(** kvstoreMoveDict moves the keys of one dict to another kvstore: on both sides the
    array of dicts, the number of keys, the tree of sizes, the buckets, the rehashing list
    and its overhead are as they should be.  The counter of non-empty dicts is not: the
    source still counts the dict that it lost, and the destination counts the dict that it
    got only when that has exactly one key, because cumulativeKeyCountAdd looks at the size
    of the dict after an insertion or deletion of one key. *)
Theorem kvstoreMoveDict_effect kvs dst ms ms' didx s m :
  kvs_rep kvs ms -> kvs_rep dst ms' -> num_dicts kvs = num_dicts dst -> 0 <= didx -> kvstoreGetDict dst didx = Ok None ->
  kvstoreGetDict kvs didx = Ok (Some s) -> ms !! Z.to_nat didx = Some m -> m <> ∅ -> key_count dst + Z.of_nat (base.size m) < 2 ^ 58 ->
  exists kvs1 dst1, kvstoreMoveDict kvs dst didx = Ok (kvs1, dst1) /\
    dicts_rep kvs1 (<[Z.to_nat didx := ∅]> ms) /\ keys_rep kvs1 (<[Z.to_nat didx := 0]> (map_sizes ms)) /\
    dicts_rep dst1 (<[Z.to_nat didx := m]> ms') /\ keys_rep dst1 (<[Z.to_nat didx := Z.of_nat (base.size m)]> (map_sizes ms')) /\
    non_empty_dicts kvs1 = non_empty_dicts kvs /\
    non_empty_dicts dst1 = non_empty_dicts dst + (if Z.of_nat (base.size m) =? 1 then 1 else 0).
Proof.
  intros Hk Hk' Hn H0 Hgd Hg Hm Hne Hsm. pose proof (rep_range _ kvs ms didx m Hk H0 Hm) as Hrange.
  destruct (rep_slot _ kvs ms didx m Hk H0 Hm) as (o & Ho & Hs). assert (o = Some s) as -> by congruence.
  unfold kvstoreMoveDict. rewrite Z.gtb_ltb, (proj2 (Z.ltb_lt _ _)), (proj2 (Z.eqb_eq _ _) Hn), Hgd, bool_decide_eq_true_2, Hg by (done || lia).
  destruct (move_out kvs ms didx s m Hk Hg Hm Hne) as (kvs1 & kvs2 & kvs3 & -> & Hl & Hset & E3 & Hr3 & Hkeys3 & Hne3 & Hn3).
  unfold leave_callbacks in Hl. rewrite Hl, Hset. cbv beta zeta. rewrite <- E3.
  destruct (move_in dst ms' didx s m Hk' Hgd Hs Hne Hsm) as (dst1 & dst2 & node & Hs1 & Hadd & Ha & Hidle & Hs2 & Hr2 & Hkeys2 & Hne2).
  rewrite Hs1, Hadd. unfold arrive_callbacks in Ha.
  assert (exists kvs4, (if negb (has_flag kvs3 (Z.lor KVSTORE_ALLOCATE_DICTS_ON_DEMAND KVSTORE_FREE_EMPTY_DICTS)) then createDictIfNeeded kvs3 didx else Ok kvs3) = Ok kvs4 /\
    dicts_rep kvs4 (<[Z.to_nat didx := ∅]> ms) /\ keys_rep kvs4 (<[Z.to_nat didx := 0]> (map_sizes ms)) /\ non_empty_dicts kvs4 = non_empty_dicts kvs)
    as (kvs4 & -> & Hr4 & Hkeys4 & Hne4).
  { destruct (negb _); [|by exists kvs3]. destruct (create_dict_contract _ kvs3 _ didx Hr3) as (kvs4 & s4 & Hc & Hr4 & _); [lia|].
    exists kvs4. split; [done|]. split; [done|]. apply create_frame in Hc as (ds & al & ->). done. }
  destruct (dictIsRehashing (s_dict s)).
  - rewrite Ha, Hs2. by do 2 eexists.
  - injection Ha as <- <-. destruct (Hidle eq_refl) as [_ Hds]. do 2 eexists. split; [done|]. split_and!; try done.
    rewrite <- Hds in Hr2. by destruct (kvstoreDictBucketChanged dst1 (dictBuckets (s_dict s))).
Qed.
End Move.

(** * Example *)

Definition kv_target : kvstore Z Z := match kvstoreCreate 2 KVSTORE_ALLOCATE_DICTS_ON_DEMAND with Ok kvs => kvs | Fault _ => kv_demo end.

Lemma kv_target_rep : kvs_rep kv_hash kv_target (replicate 4 ∅).
Proof.
  destruct (kvstoreCreate_contract (K := Z) (V := Z) kv_hash 2 KVSTORE_ALLOCATE_DICTS_ON_DEMAND ltac:(lia)) as (kvs & Hc & Hk & _).
  unfold kv_target. rewrite Hc. exact Hk.
Qed.

(** The dict with five keys moves away: both kvstores then count wrongly. *)
Lemma kvstoreMoveDict_effect_witness :
  exists kvs1 dst1, kvstoreMoveDict kv_demo kv_target 1 = Ok (kvs1, dst1) /\ key_count dst1 = 5 /\
    non_empty_dicts kvs1 = 2 /\ non_empty_dicts dst1 = 0.
Proof.
  assert (exists s, kvstoreGetDict kv_demo 1 = Ok (Some s)) as [s Hs] by (eexists; vm_compute; reflexivity).
  assert (exists m, kv_demo_maps !! Z.to_nat 1 = Some m /\ Z.of_nat (base.size m) = 5) as (m & Hm & H5) by (eexists; split; vm_compute; reflexivity).
  destruct (kvstoreMoveDict_effect kv_hash kv_demo kv_target kv_demo_maps (replicate 4 ∅) 1 s m) as (kvs1 & dst1 & H1 & _ & _ & _ & [H2 _] & H3 & H4).
  - exact kv_demo_rep.
  - exact kv_target_rep.
  - vm_compute. reflexivity.
  - lia.
  - vm_compute. reflexivity.
  - exact Hs.
  - exact Hm.
  - intros ->. discriminate H5.
  - rewrite H5. vm_compute. reflexivity.
  - exists kvs1, dst1. split; [exact H1|]. rewrite H5 in *. split; [rewrite H2; vm_compute; reflexivity|].
    split; [rewrite H3; vm_compute; reflexivity|rewrite H4; vm_compute; reflexivity].
Defined.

━━━━━━━━━━

What to work on: Every record, restated word for word, should make up your reply.

Completed task:
(** kvstoreMoveDict moves the keys of one dict to another kvstore: on both sides the
    array of dicts, the number of keys, the tree of sizes, the buckets, the rehashing list
    and its overhead are as they should be.  The counter of non-empty dicts is not: the
    source still counts the dict that it lost, and the destination counts the dict that it
    got only when that has exactly one key, because cumulativeKeyCountAdd looks at the size
    of the dict after an insertion or deletion of one key. *)
Theorem kvstoreMoveDict_effect kvs dst ms ms' didx s m :
  kvs_rep kvs ms -> kvs_rep dst ms' -> num_dicts kvs = num_dicts dst -> 0 <= didx -> kvstoreGetDict dst didx = Ok None ->
  kvstoreGetDict kvs didx = Ok (Some s) -> ms !! Z.to_nat didx = Some m -> m <> ∅ -> key_count dst + Z.of_nat (base.size m) < 2 ^ 58 ->
  exists kvs1 dst1, kvstoreMoveDict kvs dst didx = Ok (kvs1, dst1) /\
    dicts_rep kvs1 (<[Z.to_nat didx := ∅]> ms) /\ keys_rep kvs1 (<[Z.to_nat didx := 0]> (map_sizes ms)) /\
    dicts_rep dst1 (<[Z.to_nat didx := m]> ms') /\ keys_rep dst1 (<[Z.to_nat didx := Z.of_nat (base.size m)]> (map_sizes ms')) /\
    non_empty_dicts kvs1 = non_empty_dicts kvs /\
    non_empty_dicts dst1 = non_empty_dicts dst + (if Z.of_nat (base.size m) =? 1 then 1 else 0).
Proof.
  intros Hk Hk' Hn H0 Hgd Hg Hm Hne Hsm. pose proof (rep_range _ kvs ms didx m Hk H0 Hm) as Hrange.
  destruct (rep_slot _ kvs ms didx m Hk H0 Hm) as (o & Ho & Hs). assert (o = Some s) as -> by congruence.
  unfold kvstoreMoveDict. rewrite Z.gtb_ltb, (proj2 (Z.ltb_lt _ _)), (proj2 (Z.eqb_eq _ _) Hn), Hgd, bool_decide_eq_true_2, Hg by (done || lia).
  destruct (move_out kvs ms didx s m Hk Hg Hm Hne) as (kvs1 & kvs2 & kvs3 & -> & Hl & Hset & E3 & Hr3 & Hkeys3 & Hne3 & Hn3).
  unfold leave_callbacks in Hl. rewrite Hl, Hset. cbv beta zeta. rewrite <- E3.
  destruct (move_in dst ms' didx s m Hk' Hgd Hs Hne Hsm) as (dst1 & dst2 & node & Hs1 & Hadd & Ha & Hidle & Hs2 & Hr2 & Hkeys2 & Hne2).
  rewrite Hs1, Hadd. unfold arrive_callbacks in Ha.
  assert (exists kvs4, (if negb (has_flag kvs3 (Z.lor KVSTORE_ALLOCATE_DICTS_ON_DEMAND KVSTORE_FREE_EMPTY_DICTS)) then createDictIfNeeded kvs3 didx else Ok kvs3) = Ok kvs4 /\
    dicts_rep kvs4 (<[Z.to_nat didx := ∅]> ms) /\ keys_rep kvs4 (<[Z.to_nat didx := 0]> (map_sizes ms)) /\ non_empty_dicts kvs4 = non_empty_dicts kvs)
    as (kvs4 & -> & Hr4 & Hkeys4 & Hne4).
  { destruct (negb _); [|by exists kvs3]. destruct (create_dict_contract _ kvs3 _ didx Hr3) as (kvs4 & s4 & Hc & Hr4 & _); [lia|].
    exists kvs4. split; [done|]. split; [done|]. apply create_frame in Hc as (ds & al & ->). done. }
  destruct (dictIsRehashing (s_dict s)).
  - rewrite Ha, Hs2. by do 2 eexists.
  - injection Ha as <- <-. destruct (Hidle eq_refl) as [_ Hds]. do 2 eexists. split; [done|]. split_and!; try done.
    rewrite <- Hds in Hr2. by destruct (kvstoreDictBucketChanged dst1 (dictBuckets (s_dict s))).
Qed.
End Move.

(** * Example *)

Definition kv_target : kvstore Z Z := match kvstoreCreate 2 KVSTORE_ALLOCATE_DICTS_ON_DEMAND with Ok kvs => kvs | Fault _ => kv_demo end.

Lemma kv_target_rep : kvs_rep kv_hash kv_target (replicate 4 ∅).
Proof.
  destruct (kvstoreCreate_contract (K := Z) (V := Z) kv_hash 2 KVSTORE_ALLOCATE_DICTS_ON_DEMAND ltac:(lia)) as (kvs & Hc & Hk & _).
  unfold kv_target. rewrite Hc. exact Hk.
Qed.

(** The dict with five keys moves away: both kvstores then count wrongly. *)
Lemma kvstoreMoveDict_effect_witness :
  exists kvs1 dst1, kvstoreMoveDict kv_demo kv_target 1 = Ok (kvs1, dst1) /\ key_count dst1 = 5 /\
    non_empty_dicts kvs1 = 2 /\ non_empty_dicts dst1 = 0.
Proof.
  assert (exists s, kvstoreGetDict kv_demo 1 = Ok (Some s)) as [s Hs] by (eexists; vm_compute; reflexivity).
  assert (exists m, kv_demo_maps !! Z.to_nat 1 = Some m /\ Z.of_nat (base.size m) = 5) as (m & Hm & H5) by (eexists; split; vm_compute; reflexivity).
  destruct (kvstoreMoveDict_effect kv_hash kv_demo kv_target kv_demo_maps (replicate 4 ∅) 1 s m) as (kvs1 & dst1 & H1 & _ & _ & _ & [H2 _] & H3 & H4).
  - exact kv_demo_rep.
  - exact kv_target_rep.
  - vm_compute. reflexivity.
  - lia.
  - vm_compute. reflexivity.
  - exact Hs.
  - exact Hm.
  - intros ->. discriminate H5.
  - rewrite H5. vm_compute. reflexivity.
  - exists kvs1, dst1. split; [exact H1|]. rewrite H5 in *. split; [rewrite H2; vm_compute; reflexivity|].
    split; [rewrite H3; vm_compute; reflexivity|rewrite H4; vm_compute; reflexivity].
Defined.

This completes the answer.